The junta also warned Nuland that Bazoum would die if the Economic Community of West African States (ECOWAS) intervened militarily to restore democracy, U.S. officials told the AP.
This week, the ambassador downplayed that threat, noting that the junta is already on track to kill Bazoum by holding him and his family with little more than a dwindling supply of dry rice and no means to cook it.
U.S. Secretary of State Antony Blinken has spoken several times with the detained president and expressed concern for his safety and that of his family. The U.S. says it has cut some aid to the government and suspended military cooperation. Blinken has expressed broad support for ECOWAS, whose diplomatic efforts have been rejected by Niger’s junta, which has warned that it will resort to military force as a last resort.
Blinken said in a statement Friday that he was “particularly dismayed” that Niger’s mutinous soldiers had refused to release Bazoum’s family as a gesture of goodwill. He did not elaborate.
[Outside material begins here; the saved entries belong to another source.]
(* ===== verification/Handlers.v ===== *)
(** The message handlers of [transports/*/handler_read.go] and
    [handler_write.go], over the batch writer and a [Provider], with the calls
    they make on connections recorded in a trace. *)
From S2P Require Import Prelude GoRuntime Slices Types Messages Config Mdbx Database BatchWriter WriterSpec.

(** * The world of a handler *)

(** The bytes of a Go string literal. *)
Definition ascii (s : string) : list byte := String.list_byte_of_string s.

(** A connection or stream, known by a number. *)
Abbreviation Conn := nat (only parsing).

(** The calls on [gnet.Conn] and [quic.Stream] that send bytes. *)
Inductive event :=
  | AsyncWrite (c : Conn) (bs : list byte)
  | SendTo (c : Conn) (bs : list byte)
  | StreamWrite (c : Conn) (bs : list byte).

Definition event_bytes (e : event) : list byte :=
  match e with AsyncWrite _ bs | SendTo _ bs | StreamWrite _ bs => bs end.

Section handlers.
Context `{Mdbx}.

Record world := MkWorld { w_ws : wstate; w_trace : list event }.

Definition send (e : event) : Go world () := λ w,
  Done (MkWorld (w_ws w) (w_trace w ++ [e])) ().

Definition lift_ws {A} : Go wstate A → Go world A :=
  go_zoom w_ws (λ ws w, MkWorld ws (w_trace w)).
Definition lift_heap {A} (c : Go heap A) : Go world A :=
  lift_ws (go_zoom ws_heap (λ h st, MkWs h (ws_mdbx st) (ws_bw st) (ws_log st)) c).
Definition lift_bw {A} (c : Go BatchWriter A) : Go world A :=
  lift_ws (go_zoom ws_bw (λ bw, with_bw (λ _, bw)) c).

Context {P : Type} `{Provider mdbx_state P}.

(** [db.Get(key)] through the interface, on a key given by a slice or an array. *)
Definition provider_Get (p : P) (key : list byte) : Go world (res (list byte)) := λ w,
  let st := w_ws w in
  let '(m, r) := prov_Get p key (ws_mdbx st) in
  Done (MkWorld (MkWs (ws_heap st) m (ws_bw st) (ws_log st)) (w_trace w)) r.

(** * gnet handlers

    The TCP, UDP and UDS handlers differ in the call that answers: [AsyncWrite]
    or [SendTo]. *)
Definition gnet_read (reply : Conn → list byte → event) (rh : P) (c : Conn)
    (frame : slice) : Go world () :=
  if decide (s_len frame < 33) then send (reply c (ascii "Invalid message format"))
  else
    key ← lift_heap (slice_range frame 1 33);
    k ← lift_heap (λ h, Done h (bytes_of h key));
    r ← provider_Get rh k;
    match r with
    | Err _ => send (reply c (ascii "Error reading from database"))
    | Ok value =>
        if decide (length value = 0) then send (reply c (ascii "No value found for key"))
        else send (reply c value)
    end.

Definition gnet_write (reply : Conn → list byte → event) (c : Conn) (frame : slice)
    : Go world () :=
  if decide (s_len frame < 34) then send (reply c [x01])
  else
    k ← lift_heap (slice_range frame 1 33);
    key ← lift_heap (λ h, Done h (array32_of (bytes_of h k)));
    value ← lift_heap (slice_from frame 33);
    lift_bw (BufferWrite key value);;
    send (reply c [x00]).

Definition TCPReadHandler_HandleMessage := gnet_read AsyncWrite.
Definition TCPWriteHandler_HandleMessage := gnet_write AsyncWrite.
Definition UDPReadHandler_HandleMessage := gnet_read SendTo.
Definition UDPWriteHandler_HandleMessage := gnet_write SendTo.
Definition UDSReadHandler_HandleMessage := gnet_read SendTo.
Definition UDSWriteHandler_HandleMessage := gnet_write SendTo.

(** The dummy handlers acknowledge and do nothing. *)
Definition DummyReadHandler_HandleMessage (c : Conn) (frame : slice) : Go world () :=
  send (SendTo c [x01]).
Definition DummyWriteHandler_HandleMessage (c : Conn) (frame : slice) : Go world () :=
  send (SendTo c [x01]).

(** * QUIC handlers

    [stream.Write] may fail: [write_err] gives its error from the calls so far. *)
Context (write_err : list event → option error).

Definition stream_Write (c : Conn) (bs : list byte) : Go world (option error) := λ w,
  Done (MkWorld (w_ws w) (w_trace w ++ [StreamWrite c bs])) (write_err (w_trace w)).

Definition QuicReadHandler_HandleMessage (rh : P) (c : Conn) (message : Message)
    : Go world () :=
  r ← provider_Get rh (array_bytes (Key message));
  match r with
  | Err _ => stream_Write c (ascii "Error reading from database");; mret tt
  | Ok value =>
      if decide (length value = 0)
      then stream_Write c (ascii "No value found for key");; mret tt
      else
        lengthBuffer ← lift_heap (make_bytes 4);
        lift_heap (BigEndian_PutUint32 lengthBuffer (u32 (Z.of_nat (length value))));;
        lb ← lift_heap (λ h, Done h (bytes_of h lengthBuffer));
        err ← stream_Write c lb;
        match err with
        | Some _ => mret tt
        | None => stream_Write c value;; mret tt
        end
  end.

Definition QuicWriteHandler_HandleMessage (c : Conn) (message : Message) : Go world () :=
  lift_bw (BufferWrite (Key message) (Data message));;
  stream_Write c [x00];; mret tt.

(** * Shape of the state changes *)

Definition with_mdbx (m : mdbx_state) (w : world) : world :=
  MkWorld (MkWs (ws_heap (w_ws w)) m (ws_bw (w_ws w)) (ws_log (w_ws w))) (w_trace w).
Definition with_writer (bw : BatchWriter) (w : world) : world :=
  MkWorld (with_bw (λ _, bw) (w_ws w)) (w_trace w).
Definition with_heap (h : heap) (w : world) : world :=
  MkWorld (MkWs h (ws_mdbx (w_ws w)) (ws_bw (w_ws w)) (ws_log (w_ws w))) (w_trace w).
Definition trace_add (es : list event) (w : world) : world :=
  MkWorld (w_ws w) (w_trace w ++ es).

(** The answer to a read of [key], as bytes. *)
Definition read_reply (r : res (list byte)) : list byte :=
  match r with
  | Err _ => ascii "Error reading from database"
  | Ok value => if decide (length value = 0) then ascii "No value found for key" else value
  end.
End handlers.

(** * Lemmas *)

Section zoom_lemmas.
Context `{Mdbx}.
Implicit Types (w : world).

Lemma lift_heap_read {A} (c : Go heap A) w h a :
  c (ws_heap (w_ws w)) = Done h a → h = ws_heap (w_ws w) → lift_heap c w = Done w a.
Proof.
  intros Hc ->. unfold lift_heap, lift_ws, go_zoom. rewrite Hc.
  by destruct w as [[] ?].
Qed.

Lemma lift_heap_done {A} (c : Go heap A) w h a :
  c (ws_heap (w_ws w)) = Done h a → lift_heap c w = Done (with_heap h w) a.
Proof. intros Hc. unfold lift_heap, lift_ws, go_zoom. by rewrite Hc. Qed.

Lemma lift_bw_eq {A} (c : Go BatchWriter A) w :
  lift_bw c w = match c (ws_bw (w_ws w)) with
                | Done bw a => Done (with_writer bw w) a
                | Panicked p => Panicked p
                | Blocked => Blocked
                end.
Proof. unfold lift_bw, lift_ws, go_zoom. by destruct (c _). Qed.

Lemma send_eq ev w : send ev w = Done (trace_add [ev] w) ().
Proof. done. Qed.
End zoom_lemmas.

Section handler_specs.
Context `{Mdbx} {P : Type} `{Provider mdbx_state P}.
Implicit Types (w : world) (frame : slice).

Definition frame_bytes (w : world) (frame : slice) : list byte :=
  bytes_of (ws_heap (w_ws w)) frame.
Definition frame_ok (w : world) (frame : slice) : Prop :=
  slice_ok (ws_heap (w_ws w)) frame.
(** The 32 bytes behind the action byte. *)
Definition frame_key (w : world) (frame : slice) : list byte :=
  take 32 (drop 1 (frame_bytes w frame)).
(** The part of a frame the write handlers store. *)
Definition frame_value (frame : slice) : slice :=
  Slice (s_buf frame) (s_off frame + 33) (s_len frame - 33) (s_cap frame - 33).

Lemma bytes_frame_value w frame :
  33 ≤ s_len frame →
  bytes_of (ws_heap (w_ws w)) (frame_value frame) = drop 33 (frame_bytes w frame).
Proof.
  intros Hl. unfold frame_value, frame_bytes. rewrite bytes_of_range by lia.
  apply take_ge. rewrite length_drop. unfold bytes_of. rewrite length_take. lia.
Qed.

Lemma gnet_read_eq (reply : nat → list byte → event) (rh : P) (c : nat) w frame :
  frame_ok w frame →
  gnet_read reply rh c frame w =
    if decide (s_len frame < 33)
    then Done (trace_add [reply c (ascii "Invalid message format")] w) ()
    else let '(m, r) := prov_Get rh (frame_key w frame) (ws_mdbx (w_ws w)) in
         Done (trace_add [reply c (read_reply r)] (with_mdbx m w)) ().
Proof.
  intros [Hc _]. unfold gnet_read. case_decide as Hl; [done|].
  erewrite go_bind_done by (eapply lift_heap_read; [apply slice_range_ok; lia|done]).
  erewrite go_bind_done by (eapply lift_heap_read; done).
  cbn [s_buf s_off s_len]. rewrite bytes_of_range by lia.
  unfold provider_Get. unfold mbind, go_bind. fold (frame_key w frame).
  destruct (prov_Get _ _ _) as [m [v|e]]; [|done]. simpl. by case_decide.
Qed.

(** The read handler of TCP, UDP and UDS, on every branch: a frame shorter than
    33 bytes is answered with "Invalid message format" without touching the
    database; otherwise the 32 bytes behind the action byte are looked up once
    and the client gets exactly one reply: the value, or the text for an error
    or for an empty value. *)
Theorem gnet_read_answers (reply : nat → list byte → event) (rh : P) (c : nat) w frame :
  frame_ok w frame →
  gnet_read reply rh c frame w =
    if decide (s_len frame < 33)
    then Done (trace_add [reply c (ascii "Invalid message format")] w) ()
    else let '(m, r) := prov_Get rh (frame_key w frame) (ws_mdbx (w_ws w)) in
         Done (trace_add [reply c (read_reply r)] (with_mdbx m w)) ().
Proof. apply gnet_read_eq. Qed.

Lemma gnet_write_eq (reply : nat → list byte → event) (c : nat) w frame :
  frame_ok w frame →
  gnet_write reply c frame w =
    if decide (s_len frame < 34) then Done (trace_add [reply c [x01]] w) ()
    else match BufferWrite (array32_of (frame_key w frame)) (frame_value frame)
                 (ws_bw (w_ws w)) with
         | Done bw () => Done (trace_add [reply c [x00]] (with_writer bw w)) ()
         | Panicked p => Panicked p
         | Blocked => Blocked
         end.
Proof.
  intros [Hc _]. unfold gnet_write. case_decide as Hl; [done|].
  erewrite go_bind_done by (eapply lift_heap_read; [apply slice_range_ok; lia|done]).
  erewrite go_bind_done by (eapply lift_heap_read; done).
  erewrite go_bind_done by (eapply lift_heap_read; [apply slice_range_ok; lia|done]).
  cbn [s_buf s_off s_len]. rewrite bytes_of_range by lia.
  change (array32_of (take (Z.to_nat (33 - 1)) (drop (Z.to_nat 1)
    (bytes_of (ws_heap (w_ws w)) frame)))) with (array32_of (frame_key w frame)).
  change (Z.to_nat 33) with 33.
  replace (Z.to_nat (Z.of_nat (s_len frame) - 33)) with (s_len frame - 33) by lia.
  fold (frame_value frame). unfold mbind, go_bind. rewrite lift_bw_eq.
  by destruct (BufferWrite _ _ _) as [bw []| |].
Qed.

(** The write handler of TCP, UDP and UDS, on every branch: a frame shorter than
    34 bytes is answered with 0x01 and nothing is queued; otherwise the frame
    from byte 33 on is queued for the 32 bytes behind the action byte, and 0x00
    is sent after, and only if, the queue took the request. *)
Theorem gnet_write_queues (reply : nat → list byte → event) (c : nat) w frame :
  frame_ok w frame →
  gnet_write reply c frame w =
    if decide (s_len frame < 34) then Done (trace_add [reply c [x01]] w) ()
    else match BufferWrite (array32_of (frame_key w frame)) (frame_value frame)
                 (ws_bw (w_ws w)) with
         | Done bw () => Done (trace_add [reply c [x00]] (with_writer bw w)) ()
         | Panicked p => Panicked p
         | Blocked => Blocked
         end.
Proof. apply gnet_write_eq. Qed.
End handler_specs.

Section quic_specs.
Context `{Mdbx} {P : Type} `{Provider mdbx_state P}.
Context (write_err : list event → option error).
Implicit Types (w : world).

(** The calls of a QUIC read that found [r]. *)
Definition quic_read_writes (c : nat) (r : res (list byte)) (w : world) : list event :=
  match r with
  | Ok value =>
      if decide (length value = 0) then [StreamWrite c (read_reply r)]
      else StreamWrite c (be32 (Z.of_nat (length value))) ::
           match write_err (w_trace w) with
           | None => [StreamWrite c value]
           | Some _ => []
           end
  | Err _ => [StreamWrite c (read_reply r)]
  end.

Lemma quic_read_eq (rh : P) (c : nat) (message : Message) w :
  ∃ w', QuicReadHandler_HandleMessage write_err rh c message w = Done w' () ∧
    let '(m, r) := prov_Get rh (array_bytes (Key message)) (ws_mdbx (w_ws w)) in
    ws_mdbx (w_ws w') = m ∧ ws_bw (w_ws w') = ws_bw (w_ws w) ∧
    ws_log (w_ws w') = ws_log (w_ws w) ∧
    (∃ bufs, ws_heap (w_ws w') = ws_heap (w_ws w) ++ bufs) ∧
    w_trace w' = w_trace w ++ quic_read_writes c r w.
Proof.
  unfold QuicReadHandler_HandleMessage, provider_Get.
  unfold mbind at 1, go_bind at 1. destruct (prov_Get _ _ _) as [m [v|e]].
  2: { eexists. split; [done|]. split_and!; try done. simpl. exists []. by rewrite app_nil_r. }
  simpl. case_decide as Hv.
  { eexists. split; [done|]. split_and!; try done. simpl. exists []. by rewrite app_nil_r. }
  set (h := ws_heap (w_ws w)). set (n := Z.of_nat (length v)).
  assert (poke (h ++ [replicate 4 x00]) (length h) 0 (be32 (u32 n)) = h ++ [be32 n]) as Hp.
  { unfold poke. rewrite buf_of_alloc, insert_app_r_alt, Nat.sub_diag, be32_u32 by done.
    done. }
  set (s := Slice (length h) 0 4 4).
  erewrite go_bind_done by (apply (lift_heap_done _ _ (h ++ [replicate 4 x00]) s); done).
  erewrite go_bind_done by
    (apply (lift_heap_done _ _ (h ++ [be32 n]) ()); exact (f_equal (λ h, Done h ()) Hp)).
  erewrite go_bind_done by (eapply lift_heap_read; done).
  cbn [with_heap w_ws ws_heap]. unfold bytes_of at 1. cbn [s_buf s_off s_len].
  rewrite buf_of_alloc. unfold mbind, go_bind, stream_Write.
  cbn [with_heap with_mdbx w_trace w_ws ws_heap].
  destruct (write_err (w_trace w)); eexists; (split; [done|]); simpl;
    split_and!; try done; try (by exists [be32 n]).
  by rewrite <- app_assoc.
Qed.

(** The QUIC read handler looks the message's key up once and writes the length
    of a value, big-endian in four bytes, before the value itself, which is
    skipped when writing the length failed; errors and empty values are answered
    with their text and no length. It leaves the queues and buffers of the writer
    and every existing byte buffer alone. *)
Theorem quic_read_answers (rh : P) (c : nat) (message : Message) w :
  ∃ w', QuicReadHandler_HandleMessage write_err rh c message w = Done w' () ∧
    let '(m, r) := prov_Get rh (array_bytes (Key message)) (ws_mdbx (w_ws w)) in
    ws_mdbx (w_ws w') = m ∧ ws_bw (w_ws w') = ws_bw (w_ws w) ∧
    ws_log (w_ws w') = ws_log (w_ws w) ∧
    (∃ bufs, ws_heap (w_ws w') = ws_heap (w_ws w) ++ bufs) ∧
    w_trace w' = w_trace w ++ quic_read_writes c r w.
Proof. apply quic_read_eq. Qed.

Lemma quic_write_eq (c : nat) (message : Message) w :
  QuicWriteHandler_HandleMessage write_err c message w =
    match BufferWrite (Key message) (Data message) (ws_bw (w_ws w)) with
    | Done bw () => Done (trace_add [StreamWrite c [x00]] (with_writer bw w)) ()
    | Panicked p => Panicked p
    | Blocked => Blocked
    end.
Proof.
  unfold QuicWriteHandler_HandleMessage, mbind, go_bind. rewrite lift_bw_eq.
  by destruct (BufferWrite _ _ _) as [bw []| |].
Qed.

(** The QUIC write handler queues the message's data (not the length that
    precedes them on the wire) under its key and then writes 0x00. *)
Theorem quic_write_queues (c : nat) (message : Message) w :
  QuicWriteHandler_HandleMessage write_err c message w =
    match BufferWrite (Key message) (Data message) (ws_bw (w_ws w)) with
    | Done bw () => Done (trace_add [StreamWrite c [x00]] (with_writer bw w)) ()
    | Panicked p => Panicked p
    | Blocked => Blocked
    end.
Proof. apply quic_write_eq. Qed.
End quic_specs.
While Saidou, the junta’s adviser, denied that the junta threatened to kill Bazoum if ECOWAS invaded, he said Bazoum’s death would be inevitable if that happened.
“Even if the junta’s senior officers do not touch Bazoum, if a gun is fired on one of Niger’s borders to restore Bazoum, I am sure there will be soldiers who will end his life,” he said.
Bazoum told Human Rights Watch that family and friends who brought him food were denied entry, and that the junta had denied medical care to his son, who suffers from a heart condition.
Bazoum and his undetained allies want the intervention of regional partners, the United States and others. With Bazoum vulnerable in captivity, neither he nor the ambassadors specify what they want Washington and other allies to do.
Bazoum belongs to Niger’s small minority of nomadic Arabs in a country of diverse cultures rich in tradition. Despite his political career, he has retained his people’s devotion to livestock, raising camels which he adores, said Liman-Tinguiri.
Despite all his hardships, the ambassador said, Bazoum remains in good spirits.
“He is a mentally very strong man,” he added. “He is a man of faith.”